Transparent bridges successfully isolate intrasegment traffic, thereby reducing the traffic seen on each individual segment. This usually improves network response times as seen by the user. The extent to which traffic is reduced and response times are improved depends on the volume of intersegment traffic relative to the total traffic as well as the volume of broadcast and multicast traffic.
Without a bridge-to-bridge protocol, the transparent bridge algorithm fails when there are multiple paths of bridges and local-area networks (LANs) between any two LANs in the internetwork. Figure 20-2 illustrates such a bridging loop.
Suppose Host A sends a frame to Host B. Both bridges receive the frame and correctly conclude that Host A is on Network 2. Unfortunately, after Host B receives two copies of Host A's frame, both bridges again receive the frame on their Network 1 interfaces because all hosts receive all messages on broadcast LANs. In some cases, the bridges will then change their internal tables to indicate that Host A is on Network 1. If this is the case, when Host B replies to Host A's frame, both bridges receive and subsequently drop the replies because their tables indicate that the destination (Host A) is on the same network segment as the frame's source.
In addition to basic connectivity problems such as the one just described, the proliferation of broadcast messages in networks with loops represents a potentially serious network problem. Referring again to Figure 20-2, assume that Host A's initial frame is a broadcast. Both bridges will forward the frames endlessly, using all available network bandwidth and blocking the transmission of other packets on both segments.
A topology with loops such as that shown in Figure 20-2 can be useful as well as potentially harmful. A loop implies the existence of multiple paths through the internetwork. A network with multiple paths from source to destination can increase overall network fault tolerance through improved topological flexibility.
The STA designates a loop-free subset of the network's topology by placing those bridge ports that, if active, would create loops into a standby (blocking) condition. Blocking bridge ports can be activated in the event of primary link failure, providing a new path through the internetwork.
Figure 20-3 illustrates how the STA eliminates loops. The STA calls for each bridge to be assigned a unique identifier. Typically, this identifier is one of the bridge's Media Access Control (MAC) addresses plus a priority. Each port in every bridge is also assigned a unique (within that bridge) identifier (typically, its own MAC address). Finally, each bridge port is associated with a path cost. The path cost represents the cost of transmitting a frame onto a LAN through that port. In Figure 20-3, path costs are noted on the lines emanating from each bridge. Path costs are usually default values, but they can be assigned manually by network administrators.
The first activity in spanning-tree computation is the selection of the root bridge, which is the bridge with the lowest-value bridge identifier. In Figure 20-3, the root bridge is Bridge 1. Next, the root port on all other bridges is determined. A bridge's root port is the port through which the root bridge can be reached with the least aggregate path cost. The value of the least aggregate path cost to the root is called the root path cost.

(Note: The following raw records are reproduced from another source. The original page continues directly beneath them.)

Lemma board_gap_moves n b0 r1 c1 t r c :
  shape n b0 → solid n b0 →
  r1 < n → c1 < n → bget b0 r1 c1 = Obj t →
  r < n → c < n → bget b0 r c = Null →
  ∃ dir, dir ∈ directions ∧ mv_moved (move_loop b0 n dir) = true.
Proof.
  intros Hs Hsolid Hr1 Hc1 Ht Hr Hc Hnull.
  destruct (bget b0 r1 c) as [| |u] eqn:Hcorner.
  - by destruct (Hsolid r1 c Hr1 Hc).
  - destruct (gap_moves (line_of true b0 n r1) c1 c t) as (d & Hd & Hm).
    + by apply line_of_solid.
    + by rewrite aget_line_of.
    + by rewrite aget_line_of.
    + by apply (line_moves n b0 true r1 d).
  - destruct (gap_moves (line_of false b0 n c) r1 r u) as (d & Hd & Hm).
    + by apply line_of_solid.
    + by rewrite aget_line_of.
    + by rewrite aget_line_of.
    + by apply (line_moves n b0 false c d).
Qed.

Lemma board_pair_moves n b0 r c t :
  shape n b0 → r < n → c < n → bget b0 r c = Obj t →
  (r + 1 < n ∧ ∃ u, bget b0 (r + 1) c = Obj u ∧ tile_value u = tile_value t)
  ∨ (c + 1 < n ∧ ∃ u, bget b0 r (c + 1) = Obj u ∧ tile_value u = tile_value t) →
  ∃ dir, dir ∈ directions ∧ mv_moved (move_loop b0 n dir) = true.
Proof.
  intros Hs Hr Hc Ht [[Hr' (u & Hu & Heq)]|[Hc' (u & Hu & Heq)]].
  - apply (line_moves n b0 false c (-1)); [done..|by right|].
    apply (slide_run_unblocked _ (-1) (r + 1) u); [by right| | |].
    + by rewrite aget_line_of.
    + rewrite length_line_of. lia.
    + right. exists t.
      replace (Z.to_nat (Z.of_nat (r + 1) + -1)) with r by lia.
      by rewrite aget_line_of.
  - apply (line_moves n b0 true r (-1)); [done..|by right|].
    apply (slide_run_unblocked _ (-1) (c + 1) u); [by right| | |].
    + by rewrite aget_line_of.
    + rewrite length_line_of. lia.
    + right. exists t.
      replace (Z.to_nat (Z.of_nat (c + 1) + -1)) with c by lia.
      by rewrite aget_line_of.
Qed.

(** X11. [step] ends the game exactly when no move is left. For a
    well-formed non-empty tile set: if [anyMovesLeft] is false on its
    board, [move] in every direction returns the tiles of the board with
    [moved = false] and [gained = 0]; if [anyMovesLeft] is true, [move]
    reports [moved = true] for one of the four directions. *)
Theorem game_over_iff_stuck tiles n :
  wellFormed n tiles → tiles ≠ [] →
  ∃ b, toBoard tiles n = Returned b
       ∧ (anyMovesLeft b = false →
          ∀ dir, move tiles n dir
                 = Returned {| out_tiles :=
                                 filter (λ t, tile_dead t = false) (collect b n);
                               out_moved := false; out_gained := 0%Z |})
       ∧ (anyMovesLeft b = true →
          ∃ dir out, dir ∈ directions
                     ∧ move tiles n dir = Returned out
                     ∧ out_moved out = true).
Proof.
  intros Hwf Hne.
  destruct (toBoard_wellFormed _ _ Hwf) as (b & Hb & Hs & Hlab & Hcells).
  pose proof (toBoard_solid _ _ _ Hb) as Hsolid.
  pose proof (toBoard_length _ _ _ Hb) as Hlen.
  exists b. split; [done|]. split.
  - intros Hover dir.
    destruct (move_returns tiles n dir Hwf) as (b0 & Hb0 & _ & _ & _ & _ & _ & ->).
    assert (b0 = b) as -> by congruence.
    assert (∀ L, L < n →
              blocked (line_of (horizontal dir) b n L) (slide_dir dir)) as Hbl.
    { intros L HL. apply blocked_packed; [apply slide_dir_unit|].
      rewrite <- Hlen in *. by apply over_lines_packed. }
    rewrite move_loop_blocked_moved, move_loop_blocked_gained by done.
    do 3 f_equal.
    unfold collect. apply Forall_bind_ext, Forall_forall.
    intros r Hr%elem_of_seq.
    apply Forall_bind_ext, Forall_forall. intros c Hc%elem_of_seq.
    rewrite move_loop_blocked_cells by (done || lia).
    destruct (bget b r c) as [| |t] eqn:Ht; [done..|].
    rewrite relabel_labelled; [done|]. apply (Hlab r c); [lia..|done].
  - intros Hleft.
    assert (∃ dir, dir ∈ directions ∧ mv_moved (move_loop b n dir) = true)
      as (dir & Hdir & Hm).
    { apply anyMovesLeft_true_cell in Hleft as (r & c & Hr & Hc & Hat).
      rewrite Hlen in *. unfold moves_at in Hat.
      destruct (bget b r c) as [| |t] eqn:Ht.
      - by destruct (Hsolid r c Hr Hc).
      - destruct tiles as [|t1 tiles']; [done|].
        destruct (proj1 (Hcells t1) ltac:(left)) as (r1 & c1 & Hr1 & Hc1 & Ht1).
        by eapply (board_gap_moves n b r1 c1 t1 r c).
      - apply (board_pair_moves n b r c t Hs Hr Hc Ht).
        apply orb_true_iff in Hat as [Hat|Hat];
          apply andb_true_iff in Hat as [Hlt%bool_decide_eq_true Hat];
          [left|right]; (split; [done|]).
        + destruct (bget b (r + 1) c) as [| |u]; [done..|].
          apply bool_decide_eq_true in Hat. by exists u.
        + destruct (bget b r (c + 1)) as [| |u]; [done..|].
          apply bool_decide_eq_true in Hat. by exists u. }
    destruct (move_returns tiles n dir Hwf) as (b0 & Hb0 & _ & _ & _ & _ & _ & Hmove).
    assert (b0 = b) as -> by congruence.
    eexists dir, _. split; [done|]. split; [exact Hmove|done].
Qed.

Finally, designated bridges and their designated ports are determined. A designated bridge is the bridge on each LAN that provides the minimum root path cost. A LAN's designated bridge is the only bridge allowed to forward frames to and from the LAN for which it is the designated bridge. A LAN's designated port is the port that connects it to the designated bridge.
In some cases, two or more bridges can have the same root path cost. For example, in Figure 20-3, Bridges 4 and 5 can both reach Bridge 1 (the root bridge) with a path cost of 10. In this case, the bridge identifiers are used again, this time to determine the designated bridges. Bridge 4's LAN V port is selected over Bridge 5's LAN V port.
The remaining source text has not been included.